◆ The task
All the entries, exactly as they read, must be written out again.

◆ Dataset items
+---+
(** The whole generator on decoded deltas; a stream that held a marker from the start ends
    with an empty state-only chunk. *)
Definition raw_stream (m : Markers) (reasoning_open : bool) (ds : list (list C)) : list Event * bool :=
  let '(evs, st, stopped) := raw_deltas m (raw_init reasoning_open) ds in
  let flush := if stopped then [] else raw_flush st in
  let final := if holding_marker st && bool_decide (emitted st = 0) then [(in_reasoning st, [])] else [] in
  (evs ++ flush ++ final, stopped).

(** Everything yielded on a channel. *)
Definition on_channel (channel : bool) (evs : list Event) : list C :=
  concat (omap (fun e => if bool_decide (fst e = channel) then Some (snd e) else None) evs).
End strings.
Arguments Markers : clear implicits.
Arguments RawState : clear implicits.

(** * Tokens to deltas *)

Section tokens.
Context {C : Type} `{!EqDecision C}.
(** [tokenizer.decode] with the flags of the tool parser, and U+FFFD. *)
Context (decode : list Z -> list C) (replacement : C).

(** [_Generation] (detokenizer part) *)
Record Generation := mk_gen {
  token_ids : list Z;
  prefix_offset : nat;
  read_offset : nat
}.

Definition new_generation : Generation := mk_gen [] 0 0.

(** [_incremental_detokenize] *)
Definition incremental_detokenize (g : Generation) : list C * Generation :=
  let ids := token_ids g in
  let prefix_text := decode (slice ids (prefix_offset g) (read_offset g)) in
  let new_text := decode (drop (prefix_offset g) ids) in
  if decide (length prefix_text < length new_text) then
    if endswith new_text [replacement] then ([], g)
    else (drop (length prefix_text) new_text, mk_gen ids (read_offset g) (length ids))
  else ([], g).

(** An item of a request's queue. *)
Inductive Item := ItemEnd | ItemError | ItemTokens (tokens : list Z) | ItemOther.

(** How a generator ends: a stop hit (after asking the engine to abort), the queue's end
    with its finish reason, an engine error, or still waiting for the queue. *)
Inductive Outcome := Stopped | Ended (reason : string) | Raised | Waiting.

(** The loop of [_stream_text_raw] over the queue's items. *)
Fixpoint stream_items (m : Markers C) (max_tokens : Z) (st : RawState C) (g : Generation)
    (items : list Item) : list (bool * list C) * RawState C * Generation * Outcome :=
  match items with
  | [] => ([], st, g, Waiting)
  | ItemEnd :: _ =>
      (raw_flush st, st, g,
       Ended (if decide (max_tokens <= zlen (token_ids g))%Z then "length" else "stop"))
  | ItemError :: _ => ([], st, g, Raised)
  | ItemOther :: items => stream_items m max_tokens st g items
  | ItemTokens tokens :: items =>
      let remaining := (max_tokens - zlen (token_ids g))%Z in
      if decide (remaining <= 0)%Z then stream_items m max_tokens st g items
      else
        let g := mk_gen (token_ids g ++ take (Z.to_nat remaining) tokens) (prefix_offset g) (read_offset g) in
        let '(delta, g) := incremental_detokenize g in
        let '(evs, st, stopped) := raw_delta m st delta in
        if stopped then (evs, st, g, Stopped)
        else let '(evs', st, g, out) := stream_items m max_tokens st g items in (evs ++ evs', st, g, out)
  end.

Definition stream_text_raw (m : Markers C) (reasoning_open : bool) (max_tokens : Z) (items : list Item)
    : list (bool * list C) * Generation * Outcome :=
  let '(evs, st, g, out) := stream_items m max_tokens (raw_init reasoning_open) new_generation items in
  let final := if holding_marker st && bool_decide (emitted st = 0) then [(in_reasoning st, [])] else [] in
  match out with
  | Stopped | Ended _ => (evs ++ final, g, out)
  | Raised | Waiting => (evs, g, out)
  end.
End tokens.

(** * Deltas of a queue *)

Section deltas.
Context {C : Type} `{!EqDecision C} (decode : list Z -> list C) (replacement : C).

(** The deltas the loop decodes from a queue, with the generation and how it ends when no
    stop string intervenes. *)
Fixpoint item_deltas (max_tokens : Z) (g : Generation) (items : list Item) : list (list C) * Generation * Outcome :=
  match items with
  | [] => ([], g, Waiting)
  | ItemEnd :: _ => ([], g, Ended (if decide (max_tokens <= zlen (token_ids g))%Z then "length" else "stop"))
  | ItemError :: _ => ([], g, Raised)
  | ItemOther :: items => item_deltas max_tokens g items
  | ItemTokens tokens :: items =>
      let remaining := (max_tokens - zlen (token_ids g))%Z in
      if decide (remaining <= 0)%Z then item_deltas max_tokens g items
      else
        let g := mk_gen (token_ids g ++ take (Z.to_nat remaining) tokens) (prefix_offset g) (read_offset g) in
        let '(delta, g) := incremental_detokenize decode replacement g in
        let '(ds, g, out) := item_deltas max_tokens g items in (delta :: ds, g, out)
  end.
+---+
◆ Response to this task
(** The whole generator on decoded deltas; a stream that held a marker from the start ends
    with an empty state-only chunk. *)
Definition raw_stream (m : Markers) (reasoning_open : bool) (ds : list (list C)) : list Event * bool :=
  let '(evs, st, stopped) := raw_deltas m (raw_init reasoning_open) ds in
  let flush := if stopped then [] else raw_flush st in
  let final := if holding_marker st && bool_decide (emitted st = 0) then [(in_reasoning st, [])] else [] in
  (evs ++ flush ++ final, stopped).

(** Everything yielded on a channel. *)
Definition on_channel (channel : bool) (evs : list Event) : list C :=
  concat (omap (fun e => if bool_decide (fst e = channel) then Some (snd e) else None) evs).
End strings.
Arguments Markers : clear implicits.
Arguments RawState : clear implicits.

(** * Tokens to deltas *)

Section tokens.
Context {C : Type} `{!EqDecision C}.
(** [tokenizer.decode] with the flags of the tool parser, and U+FFFD. *)
Context (decode : list Z -> list C) (replacement : C).

(** [_Generation] (detokenizer part) *)
Record Generation := mk_gen {
  token_ids : list Z;
  prefix_offset : nat;
  read_offset : nat
}.

Definition new_generation : Generation := mk_gen [] 0 0.

(** [_incremental_detokenize] *)
Definition incremental_detokenize (g : Generation) : list C * Generation :=
  let ids := token_ids g in
  let prefix_text := decode (slice ids (prefix_offset g) (read_offset g)) in
  let new_text := decode (drop (prefix_offset g) ids) in
  if decide (length prefix_text < length new_text) then
    if endswith new_text [replacement] then ([], g)
    else (drop (length prefix_text) new_text, mk_gen ids (read_offset g) (length ids))
  else ([], g).

(** An item of a request's queue. *)
Inductive Item := ItemEnd | ItemError | ItemTokens (tokens : list Z) | ItemOther.

(** How a generator ends: a stop hit (after asking the engine to abort), the queue's end
    with its finish reason, an engine error, or still waiting for the queue. *)
Inductive Outcome := Stopped | Ended (reason : string) | Raised | Waiting.

(** The loop of [_stream_text_raw] over the queue's items. *)
Fixpoint stream_items (m : Markers C) (max_tokens : Z) (st : RawState C) (g : Generation)
    (items : list Item) : list (bool * list C) * RawState C * Generation * Outcome :=
  match items with
  | [] => ([], st, g, Waiting)
  | ItemEnd :: _ =>
      (raw_flush st, st, g,
       Ended (if decide (max_tokens <= zlen (token_ids g))%Z then "length" else "stop"))
  | ItemError :: _ => ([], st, g, Raised)
  | ItemOther :: items => stream_items m max_tokens st g items
  | ItemTokens tokens :: items =>
      let remaining := (max_tokens - zlen (token_ids g))%Z in
      if decide (remaining <= 0)%Z then stream_items m max_tokens st g items
      else
        let g := mk_gen (token_ids g ++ take (Z.to_nat remaining) tokens) (prefix_offset g) (read_offset g) in
        let '(delta, g) := incremental_detokenize g in
        let '(evs, st, stopped) := raw_delta m st delta in
        if stopped then (evs, st, g, Stopped)
        else let '(evs', st, g, out) := stream_items m max_tokens st g items in (evs ++ evs', st, g, out)
  end.

Definition stream_text_raw (m : Markers C) (reasoning_open : bool) (max_tokens : Z) (items : list Item)
    : list (bool * list C) * Generation * Outcome :=
  let '(evs, st, g, out) := stream_items m max_tokens (raw_init reasoning_open) new_generation items in
  let final := if holding_marker st && bool_decide (emitted st = 0) then [(in_reasoning st, [])] else [] in
  match out with
  | Stopped | Ended _ => (evs ++ final, g, out)
  | Raised | Waiting => (evs, g, out)
  end.
End tokens.

(** * Deltas of a queue *)

Section deltas.
Context {C : Type} `{!EqDecision C} (decode : list Z -> list C) (replacement : C).

(** The deltas the loop decodes from a queue, with the generation and how it ends when no
    stop string intervenes. *)
Fixpoint item_deltas (max_tokens : Z) (g : Generation) (items : list Item) : list (list C) * Generation * Outcome :=
  match items with
  | [] => ([], g, Waiting)
  | ItemEnd :: _ => ([], g, Ended (if decide (max_tokens <= zlen (token_ids g))%Z then "length" else "stop"))
  | ItemError :: _ => ([], g, Raised)
  | ItemOther :: items => item_deltas max_tokens g items
  | ItemTokens tokens :: items =>
      let remaining := (max_tokens - zlen (token_ids g))%Z in
      if decide (remaining <= 0)%Z then item_deltas max_tokens g items
      else
        let g := mk_gen (token_ids g ++ take (Z.to_nat remaining) tokens) (prefix_offset g) (read_offset g) in
        let '(delta, g) := incremental_detokenize decode replacement g in
        let '(ds, g, out) := item_deltas max_tokens g items in (delta :: ds, g, out)
  end.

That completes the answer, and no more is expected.